### What you will do
Every entry is to be returned verbatim.

Material provided START

(* ===== verification/Driver.v ===== *)
(** ovs/driver.go: the driver Docker talks to. The options of a network, creating
    and deleting networks, and joining and leaving an endpoint. *)

From S2P Require Import Prelude OvsNotation OvsTypes World NetIP Utils Client Ovsdb Samples Ports Bridge Dknet.

Local Open Scope go_scope.

(** * Constants *)

Definition ovsPortPrefix : string := "ovs-veth0-".
Definition bridgePrefix : string := "ovsbr-".
Definition containerEthName : string := "eth".
Definition optionKey : string := "com.docker.network.generic".
Definition mtuOption : string := "linker.net.ovs.bridge.mtu".
Definition modeOption : string := "linker.net.ovs.bridge.mode".
Definition bridgeNameOption : string := "linker.net.ovs.bridge.name".
Definition bindInterfaceOption : string := "linker.net.ovs.bridge.bind_interface".
Definition typeOption : string := "linker.net.ovs.bridge.type".
Definition networkNameOption : string := "linker.net.ovs.network.name".
Definition defaultMTU : Z := 1500.
Definition defaultMode : string := modeNAT.
Definition validModes : list string := [modeNAT; modeFlat].

(** * Names *)

Definition truncateID (id : string) : outcome string := slice_to id 5.

Definition vethPair (suffix : string) : Veth :=
  mkVeth (ovsPortPrefix +:+ suffix) ("ethc" +:+ suffix).

(** The veth as a netlink link; netlink finds its index by name. *)
Definition veth_link (v : Veth) : Link := mkLink (veth_name v) 0.

(** [fmt.Sprintf(format)] with no arguments: a directive is replaced by a complaint
    about the missing argument, and %% by %. Exact for formats whose directives
    use neither an explicit argument index nor a star. *)
Definition is_flag (a : ascii) : bool :=
  existsb (Ascii.eqb a) ["#"; "0"; "+"; "-"; " "; "1"; "2"; "3"; "4"; "5"; "6"; "7"; "8"; "9"; "."]%char.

Material provided END

### Written answer
(* ===== verification/Driver.v ===== *)
(** ovs/driver.go: the driver Docker talks to. The options of a network, creating
    and deleting networks, and joining and leaving an endpoint. *)

From S2P Require Import Prelude OvsNotation OvsTypes World NetIP Utils Client Ovsdb Samples Ports Bridge Dknet.

Local Open Scope go_scope.

(** * Constants *)

Definition ovsPortPrefix : string := "ovs-veth0-".
Definition bridgePrefix : string := "ovsbr-".
Definition containerEthName : string := "eth".
Definition optionKey : string := "com.docker.network.generic".
Definition mtuOption : string := "linker.net.ovs.bridge.mtu".
Definition modeOption : string := "linker.net.ovs.bridge.mode".
Definition bridgeNameOption : string := "linker.net.ovs.bridge.name".
Definition bindInterfaceOption : string := "linker.net.ovs.bridge.bind_interface".
Definition typeOption : string := "linker.net.ovs.bridge.type".
Definition networkNameOption : string := "linker.net.ovs.network.name".
Definition defaultMTU : Z := 1500.
Definition defaultMode : string := modeNAT.
Definition validModes : list string := [modeNAT; modeFlat].

(** * Names *)

Definition truncateID (id : string) : outcome string := slice_to id 5.

Definition vethPair (suffix : string) : Veth :=
  mkVeth (ovsPortPrefix +:+ suffix) ("ethc" +:+ suffix).

(** The veth as a netlink link; netlink finds its index by name. *)
Definition veth_link (v : Veth) : Link := mkLink (veth_name v) 0.

(** [fmt.Sprintf(format)] with no arguments: a directive is replaced by a complaint
    about the missing argument, and %% by %. Exact for formats whose directives
    use neither an explicit argument index nor a star. *)
Definition is_flag (a : ascii) : bool :=
  existsb (Ascii.eqb a) ["#"; "0"; "+"; "-"; " "; "1"; "2"; "3"; "4"; "5"; "6"; "7"; "8"; "9"; "."]%char.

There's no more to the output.